Administrative Assistants' Retreat

SBTC DR volunteers aid Hurricane Matthew victims in North and South Carolina

October 14th, 2016 / By: Jane Rodgers | TEXAN Correspondent / comments

SBTC DR volunteers aid Hurricane Matthew victims in North and South Carolina

SBTC DR chansaw crews remove a fallen tree from a Betty's Tots day care in Walterboro, S.C., which was blown down during Hurricane Matthew.

WALTERBORO, South Carolina—Lee and Norma Nichols breathed a sigh of relief the morning of Oct. 8. They thought they had escaped the onslaught of Hurricane Matthew relatively unscathed. They still had electrical power.

Lee Nichols even relaxed in the couple’s living room, looking up at calm trees through skylights.

Then the trees began swaying ominously.

“The winds started going and the backside [of the storm] hit us. The trees were really waving,” Nichols recalled.

Norma Nichols, a native of the region, had ridden out hurricanes before. The couple, retired IMB missionaries who served in Asia—mainly in South Korea—for more than 40 years, had elected to stay in their home. Their residence is located only a mile west of Interstate 95, on the edge of the area of recommended evacuation.

“I am almost certain the eye of the storm went right over where we were,” Norma Nichols said. When the winds turned “ferocious,” a large oak tree in the couple’s backyard was uprooted, falling into the side street of their corner lot.

City crews chopped up part of the tree but left large chunks in the street, posing a potential danger to drivers until a four-man SBTC chainsaw team from Atlanta, Texas, arrived to take care of the problem.

“The tree was within three feet of a power line,” SBTC DR white hat Jim Howard said. “We threw a line on it and pulled it out. We are trained for this.”
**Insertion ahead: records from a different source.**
Lemma rotations_length (n : nat) :
  forall (i center : Z) (matTemp dst : Mat) (r : Rect) (templates templates' : list Mat)
         (e : LoopEnd),
    InitBowtieTemplate_rotations n i center matTemp dst r templates = Some (e, templates') ->
    List.length templates' = List.length templates.
Proof.
  induction n as [|n IH]; intros i center matTemp dst r templates templates' e;
    cbn [InitBowtieTemplate_rotations].
  - intros E. injection E as _ <-. reflexivity.
  - destruct (RotateImage matTemp dst (inject_Z (Int.sub i center))) as [st1 dst1].
    destruct (negb (GC_STATUS_eqb GC_OK st1)).
    { intros E. injection E as _ <-. reflexivity. }
    destruct (Mat_roi dst1 r) as [t1|].
    2:{ intros E. injection E as _ <-. reflexivity. }
    destruct (vset templates (size_of_int i) t1) as [T1|] eqn:HT1; [|discriminate].
    cbn [bind]. destruct (vset_spec _ _ _ _ HT1) as (_ & L1 & _).
    destruct (RotateImage matTemp dst1 (inject_Z (Int.add i 1))) as [st2 dst2].
    destruct (negb (GC_STATUS_eqb GC_OK st2)).
    { intros E. injection E as _ <-. exact L1. }
    destruct (Mat_roi dst2 r) as [t2|].
    2:{ intros E. injection E as _ <-. exact L1. }
    destruct (vset T1 (size_of_int (Int.add (Int.add center i) 1)) t2) as [T2|] eqn:HT2;
      [|discriminate].
    cbn [bind]. destruct (vset_spec _ _ _ _ HT2) as (_ & L2 & _).
    intros H. apply IH in H. congruence.
Qed.
Lemma ParseStructDeclOrVarDeclStmnt_attribs (self : Recursion) p s p' :
  ParseStructDeclOrVarDeclStmnt self p = Ok s p' -> Stmnt_attribs s = None.
Proof.
  intros R. unfold ParseStructDeclOrVarDeclStmnt in R.
  run_inv R; reflexivity.
Qed.

Lemma ParseExprStmnt_attribs (self : Recursion) v p s p' :
  ParseExprStmnt self v p = Ok s p' -> Stmnt_attribs s = None.
Proof. intros R. unfold ParseExprStmnt in R. run_inv R. reflexivity. Qed.

Lemma attach_bind {A} (attribs : list FunctionCall) (c : M A)
  (k k' : A -> M Stmnt) :
  (forall a p, k a p = attach attribs (k' a p)) ->
  forall p, bind c k p = attach attribs (bind c k' p).
Proof.
  intros K p. unfold bind. destruct (c p); [apply K|reflexivity..].
Qed.

Lemma attach_IfM (attribs : list FunctionCall) (c : HLSLParser -> bool)
  (a a' b b' : M Stmnt) :
  (forall p, a p = attach attribs (a' p)) ->
  (forall p, b p = attach attribs (b' p)) ->
  forall p, IfM c a b p = attach attribs (IfM c a' b' p).
Proof. intros Ha Hb p. unfold IfM. destruct (c p); [apply Ha|apply Hb]. Qed.

(** The five productions that take the attributes do with them what
    they do without, and put them on the statement they return. *)
Ltac attached :=
  repeat first
    [ apply attach_bind; intros ?
    | apply attach_IfM ];
  intros; reflexivity.

Lemma ParseForLoopStmnt_attach (self : Recursion) attribs :
  forall p, ParseForLoopStmnt self attribs p
            = attach attribs (ParseForLoopStmnt self [] p).
Proof. unfold ParseForLoopStmnt. attached. Qed.

Lemma ParseWhileLoopStmnt_attach (self : Recursion) attribs :
  forall p, ParseWhileLoopStmnt self attribs p
            = attach attribs (ParseWhileLoopStmnt self [] p).
Proof. unfold ParseWhileLoopStmnt. attached. Qed.

Lemma ParseDoWhileLoopStmnt_attach (self : Recursion) attribs :
  forall p, ParseDoWhileLoopStmnt self attribs p
            = attach attribs (ParseDoWhileLoopStmnt self [] p).
Proof. unfold ParseDoWhileLoopStmnt. attached. Qed.

Lemma ParseIfStmnt_attach (self : Recursion) attribs :
  forall p, ParseIfStmnt self attribs p
            = attach attribs (ParseIfStmnt self [] p).
Proof. unfold ParseIfStmnt. attached. Qed.

Lemma ParseSwitchStmnt_attach (self : Recursion) attribs :
  forall p, ParseSwitchStmnt self attribs p
            = attach attribs (ParseSwitchStmnt self [] p).
Proof. unfold ParseSwitchStmnt. attached. Qed.

Lemma set_attribs_plain attribs s :
  Stmnt_attribs s = None -> set_attribs attribs s = s.
Proof. destruct s; simpl; intros E; try reflexivity; discriminate E. Qed.

Lemma set_attribs_kept attribs s a :
  Stmnt_attribs s = Some a -> Stmnt_attribs (set_attribs attribs s) = Some attribs.
Proof. destruct s; simpl; intros E; try reflexivity; discriminate E. Qed.

(** Without attributes in front, the statement comes from the
    production its first token selects. *)
Lemma ParseStmnt_plain (n : nat) p1 :
  Is Tokens.LParen p1 = false ->
  (takes_attribs (HLSLParser_Type p1) = true ->
   forall stmnt p', ParseStmnt (HLSL n) p1 = Ok stmnt p' ->
                    Stmnt_attribs stmnt = Some [])
  /\ (takes_attribs (HLSLParser_Type p1) = false ->
      forall stmnt p', ParseStmnt (HLSL n) p1 = Ok stmnt p' ->
                       Stmnt_attribs stmnt = None).
Proof.
  intros N. split; intros K stmnt p' R; unfold ParseStmnt in R;
    rewrite (@bind_Ok _ _ _ _ p1 [] p1) in R by (apply IfM_false; exact N).
  - destruct (HLSLParser_Type p1); try discriminate K.
    + unfold ParseIfStmnt in R. run_inv R; reflexivity.
    + unfold ParseSwitchStmnt in R. run_inv R; reflexivity.
    + unfold ParseForLoopStmnt in R. run_inv R; reflexivity.
    + unfold ParseWhileLoopStmnt in R. run_inv R; reflexivity.
    + unfold ParseDoWhileLoopStmnt in R. run_inv R; reflexivity.
  - destruct (HLSLParser_Type p1) eqn:T; try discriminate K;
      try (match type of R with
           | IfM IsDataType _ _ _ = _ =>
               unfold IfM in R; destruct (IsDataType p1)
           end);
      try (apply ParseVarDeclOrAssignOrFunctionCallStmnt_attribs in R;
           exact R);
      try (apply ParseStructDeclOrVarDeclStmnt_attribs in R; exact R);
      try (apply ParseExprStmnt_attribs in R; exact R);
      try (bind_inv R; injection R as <- <-; reflexivity).
    + unfold ParseReturnStmnt in R. run_inv R; reflexivity.
    + unfold ParseCtrlTransferStmnt in R. run_inv R; reflexivity.
    + unfold ParseCodeBlockStmnt in R. run_inv R; reflexivity.
    + unfold ParseNullStmnt in R. run_inv R; reflexivity.
    + unfold ParseDirectiveStmnt in R. run_inv R; reflexivity.
Qed.

Lemma ParseStmnt_attach (n : nat) p attribs p1 :
  ParseAttributeList (HLSL n) p = Ok attribs p1 ->
  ParseStmnt (HLSL n) p = attach attribs (ParseStmnt (HLSL n) p1).
Proof.
  intros A.
  assert (N : Is Tokens.LParen p1 = false)
    by (eapply ParseAttributeList_loop_stops; exact A).
  assert (A1 : ParseAttributeList (HLSL n) p1 = Ok [] p1).
  { unfold ParseAttributeList, ParseAttributeList_loop.
    rewrite IfM_false by exact N. reflexivity. }
  rewrite (ParseStmnt_after_attributes n p A).
  destruct (takes_attribs (HLSLParser_Type p1)) eqn:K.
  - rewrite (ParseStmnt_after_attributes n p1 A1).
    destruct (HLSLParser_Type p1); try discriminate K.
    + apply ParseIfStmnt_attach.
    + apply ParseSwitchStmnt_attach.
    + apply ParseForLoopStmnt_attach.
    + apply ParseWhileLoopStmnt_attach.
    + apply ParseDoWhileLoopStmnt_attach.
  - assert (Eq : match HLSLParser_Type p1 with
                 | Tokens.For => ParseForLoopStmnt (HLSL n) attribs p1
                 | Tokens.While => ParseWhileLoopStmnt (HLSL n) attribs p1
                 | Tokens.Do => ParseDoWhileLoopStmnt (HLSL n) attribs p1
                 | Tokens.If => ParseIfStmnt (HLSL n) attribs p1
                 | Tokens.Switch => ParseSwitchStmnt (HLSL n) attribs p1
                 | _ => ParseStmnt (HLSL n) p1
                 end = ParseStmnt (HLSL n) p1)
      by (destruct (HLSLParser_Type p1); try reflexivity; discriminate K).
    rewrite Eq.
    destruct (ParseStmnt (HLSL n) p1) as [s q| |] eqn:R; try reflexivity.
    simpl. rewrite set_attribs_plain; [reflexivity|].
    eapply (proj2 (@ParseStmnt_plain n p1 N) K). exact R.
Qed.

(** C10: the attributes parsed before a statement end up in the
    [attribs] field of a for, while, do-while, if or switch statement:
    [ParseStmnt] does what it does on the input behind the attributes
    and returns that statement with the list on it.  Before any other
    statement they are dropped: the statement returned is the one
    parsed from the input behind them, and it has no [attribs]
    field. *)
Theorem attributes_kept_only_by_loops_if_switch
  (n : nat) (p p1 : HLSLParser) (attribs : list FunctionCall) :
  ParseAttributeList (HLSL n) p = Ok attribs p1 ->
  (* the statement behind the attributes, with the list on it *)
  ParseStmnt (HLSL n) p = attach attribs (ParseStmnt (HLSL n) p1)
  (* a loop, an if or a switch that parses is returned with the list *)
  /\ (takes_attribs (HLSLParser_Type p1) = true ->
      (forall stmnt p',
          ParseStmnt (HLSL n) p1 = Ok stmnt p' ->
          ParseStmnt (HLSL n) p = Ok (set_attribs attribs stmnt) p'
          /\ Stmnt_attribs (set_attribs attribs stmnt) = Some attribs)
      /\ (forall stmnt p',
            ParseStmnt (HLSL n) p = Ok stmnt p' ->
            Stmnt_attribs stmnt = Some attribs))
  (* any other statement is returned as if the list were not there *)
  /\ (takes_attribs (HLSLParser_Type p1) = false ->
      ParseStmnt (HLSL n) p = ParseStmnt (HLSL n) p1
      /\ forall stmnt p',
          ParseStmnt (HLSL n) p = Ok stmnt p' ->
          Stmnt_attribs stmnt = None).
Proof.
  intros A.
  pose proof (ParseStmnt_attach n p A) as E.
  assert (N : Is Tokens.LParen p1 = false)
    by (eapply ParseAttributeList_loop_stops; exact A).
  destruct (@ParseStmnt_plain n p1 N) as [Kept Plain].
  split; [exact E|]. split; intros K.
  - split.
    + intros stmnt p' R. rewrite E, R. split; [reflexivity|].
      eapply set_attribs_kept. eapply Kept; eassumption.
    + intros stmnt p' R. rewrite E in R.
      destruct (ParseStmnt (HLSL n) p1) as [s q| |] eqn:R1;
        try discriminate R.
      simpl in R. injection R as <- <-.
      eapply set_attribs_kept. eapply Kept; [exact K|reflexivity].
  - assert (Eq : ParseStmnt (HLSL n) p = ParseStmnt (HLSL n) p1).
    { rewrite E. destruct (ParseStmnt (HLSL n) p1) as [s q| |] eqn:R;
        try reflexivity.
      simpl. rewrite set_attribs_plain; [reflexivity|].
      eapply Plain; [exact K|reflexivity]. }
    split; [exact Eq|].
    intros stmnt p' R. rewrite Eq in R. eapply Plain; eassumption.
Qed.

(** ** Every production moves forward in the input *)

Lemma size_after_Make p : size (after_Make p) = size p.
Proof. reflexivity. Qed.

Lemma size_after_AcceptIt p : size (after_AcceptIt p) <= size p.
Proof.
  destruct p as [[src last] tkn heap].
  unfold size, after_AcceptIt, HLSLParser_Type, Next. simpl.
  destruct src as [|t rest]; simpl.
  - lia.
  - destruct (Tokens.eqb (Type_ t) Tokens.EndOfStream);
      destruct (Tokens.eqb (Type_ tkn) Tokens.EndOfStream); lia.
Qed.

Lemma size_after_AcceptIt_lt p :
  HLSLParser_Type p <> Tokens.EndOfStream -> size (after_AcceptIt p) < size p.
Proof.
  intros N. unfold size at 2.
  replace (Tokens.eqb (HLSLParser_Type p) Tokens.EndOfStream) with false.
  2:{ symmetry. destruct (Tokens.eqb _ _) eqn:E; [|reflexivity].
      apply Tokens_eqb_eq in E. contradiction. }
  destruct p as [[src last] tkn heap].
  unfold size, after_AcceptIt, HLSLParser_Type, Next. simpl.
  destruct src as [|t rest]; simpl.
  - lia.
  - destruct (Tokens.eqb (Type_ t) Tokens.EndOfStream); lia.
Qed.

Lemma weak_ret {A} (a : A) : weak (ret a).
Proof. intros p b q [= _ <-]. lia. Qed.

Lemma weak_Make : weak Make.
Proof. intros p a q. rewrite Make_eq. intros [= _ <-]. reflexivity. Qed.

Lemma weak_AcceptIt : weak AcceptIt.
Proof.
  intros p a q. rewrite AcceptIt_eq. intros [= _ <-].
  apply size_after_AcceptIt.
Qed.

Lemma strict_Accept (type : Tokens.t) :
  type <> Tokens.EndOfStream -> strict (Accept type).
Proof.
  intros N p a q R. apply Accept_Ok_inv in R. destruct R as (I & _ & ->).
  apply size_after_AcceptIt_lt. apply Is_true_iff in I. congruence.
Qed.

Lemma strict_AcceptSpell (type : Tokens.t) (spell : string) :
  type <> Tokens.EndOfStream -> strict (AcceptSpell type spell).
Proof.
  intros N p a q R. unfold AcceptSpell, IfM, negb_ in R.
  destruct (Is type p) eqn:I; simpl in R; [|discriminate R].
  destruct (negb (String.eqb (Spell (tkn_ p)) spell)); [discriminate R|].
  rewrite AcceptIt_eq in R. injection R as _ <-.
  apply size_after_AcceptIt_lt. apply Is_true_iff in I. congruence.
Qed.

Lemma strict_Semi : strict Semi.
Proof. apply strict_Accept. discriminate. Qed.

Lemma strict_Error {A} (msg : string) : strict (@Error A msg).
Proof. intros p a q R. discriminate R. Qed.

Lemma strict_ErrorUnexpected {A} : strict (@ErrorUnexpected A).
Proof. intros p a q R. discriminate R. Qed.

Lemma strict_ErrorUnexpectedHint {A} (hint : string) :
  strict (@ErrorUnexpectedHint A hint).
Proof. intros p a q R. discriminate R. Qed.

Lemma strict_weak {A} (f : M A) : strict f -> weak f.
Proof. intros S p a q R. apply S in R. lia. Qed.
“They finished the job,” Norma Nichols said.

“We are most grateful to the folks from Texas,” Lee Nichols added.

Such appreciation is evident throughout the region, Howard noted. “Everywhere we go, people stop us and thank us.”  

“Our first job was to remove a tree off a day care center so they could get back open and help folks around the community by taking care of their children,” Rick Grandmaison, chainsaw unit director, said.
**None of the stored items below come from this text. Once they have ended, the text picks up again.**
(** * EMV contactless reader: command executor, discovery, selection,
      record extraction, processing options, pay log and track 2.

    A shallow embedding of [applicationhelper.cc] and [ccinfo.cc].

    Conventions of the embedding.
    - A [byte_t] is a [Z] between 0 and 255; where the C++ narrows an [int]
      to a [byte_t] the reduction modulo 256 is written out ([wrap8]).
    - A C array is the list of its cells that hold a value, from cell 0 on;
      an array that was initialised lists all its cells.  A read outside the
      list, or a write outside the array, is undefined behaviour (or yields
      an indeterminate value) in the C++ and is the error
      [UndefinedBehaviour] here.
    - Loop counters are [size_t]; every counter below stays between 0 and
      the loop bound plus a few hundred, so [Z] arithmetic is exact for them.
    - The reader and the card sit behind [pn53x_transceive], which is not
      part of the sources.  They are modelled as an arbitrary function
      [card] of the history of commands sent so far. *)

From Stdlib Require Import ZArith List String Ascii Bool Lia.
Import ListNotations.
Local Open Scope Z_scope.

(** ** Results of fallible code *)

Inductive error : Type :=
| UndefinedBehaviour   (* access outside an array, use of an indeterminate value *)
| OutOfRange           (* std::out_of_range thrown by std::map::at *)
| OutOfFuel.           (* the loop model ran out of iterations *)

Inductive res (A : Type) : Type :=
| Ok (a : A)
| Err (e : error).
Arguments Ok {A} a.
Arguments Err {A} e.

Definition bind {A B : Type} (c : res A) (k : A -> res B) : res B :=
  match c with
  | Ok a => k a
  | Err e => Err e
  end.

Notation "x <- c ;; k" := (bind c (fun x => k))
  (at level 61, c at next level, right associativity).
Notation "' pat <- c ;; k" := (bind c (fun x => match x with pat => k end))
  (at level 61, pat pattern, c at next level, right associativity).

(** ** Bytes and arrays *)

Definition wrap8 (z : Z) : Z := z mod 256.

Definition len {A : Type} (l : list A) : Z := Z.of_nat (List.length l).

(** [buf[i]] *)
Definition rd (buf : list Z) (i : Z) : res Z :=
  if i <? 0 then Err UndefinedBehaviour
  else match nth_error buf (Z.to_nat i) with
       | Some b => Ok b
       | None => Err UndefinedBehaviour
       end.

(** The [n] bytes read by [memcpy(_, &buf[i], n)]. *)
Definition slice (buf : list Z) (i n : Z) : res (list Z) :=
  if (0 <=? i) && (0 <=? n) && (i + n <=? len buf)
  then Ok (firstn (Z.to_nat n) (skipn (Z.to_nat i) buf))
  else Err UndefinedBehaviour.

(** The array [dst] of [cap] cells after the bytes [src] are stored from
    cell [off] on.  [dst] lists the cells that hold a value, from cell 0 on
    (all [cap] of them for an array that was initialised); no store in the
    sources leaves a gap after the listed cells. *)
Definition blit (cap : Z) (dst : list Z) (off : Z) (src : list Z)
  : res (list Z) :=
  if (0 <=? off) && (off <=? len dst) && (off + len src <=? cap)
  then Ok (firstn (Z.to_nat off) dst ++ src
             ++ skipn (Z.to_nat off + List.length src) dst)
  else Err UndefinedBehaviour.

(** [dst[i] = v] *)
Definition wr (cap : Z) (dst : list Z) (i : Z) (v : Z) : res (list Z) :=
  blit cap dst i [v].

(** [memcpy(dst + off, &src[i], n)] *)
Definition memcpy (cap : Z) (dst : list Z) (off : Z) (src : list Z) (i n : Z)
  : res (list Z) :=
  bytes <- slice src i n ;;
  blit cap dst off bytes.

Definition zeros (n : Z) : list Z := repeat 0 (Z.to_nat n).

(** ** Loops

    [for (size_t i = i0; i < bound; ++i) body], where [body] may move [i]
    itself: [body i s] returns the counter and the state at the end of the
    body, and the loop adds the [++i]. *)

Fixpoint for_loop {S : Type} (fuel : nat) (bound : Z)
         (body : Z -> S -> res (Z * S)) (i : Z) (s : S) : res S :=
  if i <? bound then
    match fuel with
    | O => Err OutOfFuel
    | Datatypes.S fuel' =>
        match body i s with
        | Ok (i', s') => for_loop fuel' bound body (i' + 1) s'
        | Err e => Err e
        end
    end
  else Ok s.

(** ** Declarations of the headers

    [applicationhelper.hh], [ccinfo.hh] and [tools.hh] are not part of the
    sources: the sizes and the command templates they declare are
    parameters of the development. *)

Record Config : Type := {
  MAX_FRAME_LEN : Z;               (* cells of abtRx and of APDU::data *)
  AID_SIZE : Z;                    (* sizeof(Application::aid) *)
  NAME_SIZE : Z;                   (* sizeof(Application::name) *)
  CARDHOLDER_SIZE : Z;             (* sizeof(CCInfo::_cardholderName) *)
  LOG_ENTRIES : Z;                 (* cells of CCInfo::_logEntries *)
  FROM_SFI : Z;  TO_SFI : Z;       (* CCInfo::_FROM_SFI, _TO_SFI *)
  FROM_RECORD : Z;  TO_RECORD : Z; (* CCInfo::_FROM_RECORD, _TO_RECORD *)
  SELECT_PPSE : list Z;            (* Command::SELECT_PPSE *)
  SELECT_APP_HEADER : list Z;      (* Command::SELECT_APP_HEADER *)
  GET_DATA_LOG_FORMAT : list Z;    (* Command::GET_DATA_LOG_FORMAT *)
  READ_RECORD : list Z;            (* Command::READ_RECORD *)
  GPO_HEADER : list Z              (* Command::GPO_HEADER *)
}.

(** ** Data model *)

(** [struct APDU { size_t size; byte_t data[MAX_FRAME_LEN]; }].  [data]
    lists the cells of the array that hold a value, from cell 0 on: an
    [APDU] declared without initialiser starts with [data = []], and the
    cells after the listed ones are indeterminate. *)
Record APDU : Type := { size : Z; data : list Z }.

(** [struct Application]: priority, identifier, label.  [priority] is
    [None] while the member is indeterminate. *)
Record Application : Type := {
  priority : option Z;
  aid : list Z;
  name : list Z
}.

(** [Application app;] declared without initialiser. *)
Definition Application_uninit : Application :=
  {| priority := None; aid := []; name := [] |}.

Definition AppList : Type := list Application.

(** The static members of [ApplicationHelper], with the history of the
    commands handed to [pn53x_transceive] (oldest first), which stands for
    the state of the reader and the card. *)
Record Helper : Type := {
  abtRx : list Z;
  szRx : Z;
  sent : list (list Z)
}.

(** The members of [CCInfo] that the functions below use. *)
Record CCInfo : Type := {
  _cardholderName : list Z;
  _pdol : APDU;
  _track1DiscretionaryData : APDU;
  _track2EquivalentData : APDU;
  _logSFI : Z;
  _logCount : Z;
  _logFormat : APDU;
  _logEntries : list APDU
}.

Definition set_cardholderName (cc : CCInfo) (v : list Z) : CCInfo :=
  {| _cardholderName := v; _pdol := _pdol cc;
     _track1DiscretionaryData := _track1DiscretionaryData cc;
     _track2EquivalentData := _track2EquivalentData cc;
     _logSFI := _logSFI cc; _logCount := _logCount cc;
     _logFormat := _logFormat cc; _logEntries := _logEntries cc |}.

Definition set_track1 (cc : CCInfo) (v : APDU) : CCInfo :=
  {| _cardholderName := _cardholderName cc; _pdol := _pdol cc;
     _track1DiscretionaryData := v;
     _track2EquivalentData := _track2EquivalentData cc;
     _logSFI := _logSFI cc; _logCount := _logCount cc;
     _logFormat := _logFormat cc; _logEntries := _logEntries cc |}.

Definition set_track2 (cc : CCInfo) (v : APDU) : CCInfo :=
  {| _cardholderName := _cardholderName cc; _pdol := _pdol cc;
     _track1DiscretionaryData := _track1DiscretionaryData cc;
     _track2EquivalentData := v;
     _logSFI := _logSFI cc; _logCount := _logCount cc;
     _logFormat := _logFormat cc; _logEntries := _logEntries cc |}.

Definition set_logFormat (cc : CCInfo) (v : APDU) : CCInfo :=
  {| _cardholderName := _cardholderName cc; _pdol := _pdol cc;
     _track1DiscretionaryData := _track1DiscretionaryData cc;
     _track2EquivalentData := _track2EquivalentData cc;
     _logSFI := _logSFI cc; _logCount := _logCount cc;
     _logFormat := v; _logEntries := _logEntries cc |}.

Definition set_logEntries (cc : CCInfo) (v : list APDU) : CCInfo :=
  {| _cardholderName := _cardholderName cc; _pdol := _pdol cc;
     _track1DiscretionaryData := _track1DiscretionaryData cc;
     _track2EquivalentData := _track2EquivalentData cc;
     _logSFI := _logSFI cc; _logCount := _logCount cc;
     _logFormat := _logFormat cc; _logEntries := v |}.

(** [entries[i] = v] on the array of log entries. *)
Definition wr_entry (entries : list APDU) (i : Z) (v : APDU)
  : res (list APDU) :=
  if (0 <=? i) && (i <? len entries)
  then Ok (firstn (Z.to_nat i) entries ++ v :: skipn (Z.to_nat i + 1) entries)
  else Err UndefinedBehaviour.

(** The bytes of the receive buffer that the last exchange reported. *)
Definition reply (h : Helper) : list Z := firstn (Z.to_nat (szRx h)) (abtRx h).

(** The first [size] bytes of an [APDU]. *)
Definition payload (a : APDU) : list Z := firstn (Z.to_nat (size a)) (data a).

(** ** Static tables of [ccinfo.cc] *)

(** [std::map::at]: the value stored under [k], or [std::out_of_range]. *)
Fixpoint map_at {V : Type} (m : list (Z * V)) (k : Z) : res V :=
  match m with
  | [] => Err OutOfRange
  | (k', v) :: m' => if k' =? k then Ok v else map_at m' k
  end.

(** [std::map::find]: whether [k] is a key. *)
Definition map_mem {V : Type} (m : list (Z * V)) (k : Z) : bool :=
  match map_at m k with
  | Ok _ => true
  | Err _ => false
  end.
In another instance, the chainsaw team needed help from the local police to assist one 96-year-old resident. A policewoman had been checking on the elderly lady, Howard said. The officer had helped the lady fill out the work order for the removal of a large limb that had fallen on her home. The officer had to be called to the home to assist the victim to the door to meet the chainsaw team.
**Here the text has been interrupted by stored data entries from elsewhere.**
(** * The posts view set of the forum API (posts/views.py)

    A shallow embedding of [PostViewSet]: the annotated and ordered
    [queryset] behind the listing, the [popular] list route, and the
    [create] / [update] handlers with their tag validation.

    The datastore is an explicit record of table rows.  Handlers are
    computations in a small state-and-exception monad over that store, so
    that "raised before anything was saved" is a statement about the store
    a handler leaves behind. *)

From Stdlib Require Import ZArith String DecimalString List Lia.
From stdpp Require Import base decidable option list sorting gmap strings.

(** ** Rows of the three tables the views read and write *)

(** Timestamps are counted in microseconds, the resolution of a Python
    [datetime]. *)
Definition datetime := Z.

Definition timedelta (days : Z) : Z := (days * 86400000000)%Z.

Record Tag := {
  tag_id : Z;
  tag_name : string
}.

Record Reply := {
  reply_post : Z;
  submit_date : datetime
}.

Record Post := {
  post_id : Z;
  title : string;
  body : string;
  author : Z;
  pinned : bool;
  created_time : datetime;
  tags : gset Z
}.

Record Store := {
  Post_rows : list Post;
  Tag_rows : list Tag;
  Reply_rows : list Reply
}.

(** ** Aggregates: [Max('replies__submit_date')] and [Count('replies')] *)

Definition replies (s : Store) (p : Post) : list Reply :=
  filter (λ r, reply_post r = post_id p) (Reply_rows s).

(** SQL [MAX]: NULL (here [None]) over no rows. *)
Definition Max (ds : list datetime) : option datetime :=
  foldr (λ d acc, Some (from_option (Z.max d) d acc)) None ds.

Definition Count {A} (rows : list A) : Z := Z.of_nat (length rows).

Definition latest_reply_time (s : Store) (p : Post) : option datetime :=
  Max (submit_date <$> replies s p).

Definition num_replies (s : Store) (p : Post) : Z :=
  Count (replies s p).

(** ** [order_by]: a lexicographic sort over comparison columns *)

(** How the database backend collates NULL against a value.  Under a
    descending column [NullsSmallest] puts the rows without a value last
    and [NullsLargest] puts them first.  The settings that pick the
    backend are not part of the sources. *)
Inductive NullCollation := NullsSmallest | NullsLargest.

Definition cmp_bool (a b : bool) : comparison :=
  match a, b with
  | false, true => Lt
  | true, false => Gt
  | _, _ => Eq
  end.

Definition cmp_nullable (nc : NullCollation) (a b : option Z) : comparison :=
  match a, b with
  | None, None => Eq
  | None, Some _ => match nc with NullsSmallest => Lt | NullsLargest => Gt end
  | Some _, None => match nc with NullsSmallest => Gt | NullsLargest => Lt end
  | Some x, Some y => (x ?= y)%Z
  end.

Definition Column (A : Type) := A → A → comparison.

(** A column named ['field']: rows compared by the value of the field. *)
Definition asc {A K} (cmp : K → K → comparison) (field : A → K) : Column A :=
  λ x y, cmp (field x) (field y).

(** A column named ['-field']. *)
Definition desc {A K} (cmp : K → K → comparison) (field : A → K) : Column A :=
  λ x y, cmp (field y) (field x).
“[The lady] couldn’t hear us banging on her door,” Howard said. “She was disappointed that we had to cut the limb,” he added with a slight chuckle. “Her cats enjoyed climbing up and down it, but the officer told her that it had to go.”

To date, more than 10 chainsaw jobs have been completed and even more spiritual contacts made, Grandmaison added. “We are trying to help these people as much as we can.”

A shower unit and feeding team from Flint, Texas, was also deployed to Walterboro to offer assistance, with SBTC DR volunteers being housed at Walterboro First Baptist Church.

SBTC DR teams have also established feeding, laundry and shower operations in North Carolina, said Scottie Stice, SBTC director of disaster relief.

An SBTC feeding team of 15 has deployed to Whiteville, North Carolina, in support of a Missouri feeding unit. Meals will be distributed to the affected communities. An SBTC laundry unit was also sent to Whiteville, Stice said. Volunteers are housed at Western Prong Baptist Church.

Noting that many North Carolina rural communities are “underwater,” while others have fared better, Stice added that the Whiteville crew is “cut off by floodwaters” from Lumberton, where four SBTC volunteers are manning a laundry unit in support of the North Carolina National Guard.

The work in Lumberton marks the first time SBTC DR personnel have deployed in direct support of a National Guard unit, Stice said, requesting prayer for victims and DR volunteers in the Carolinas.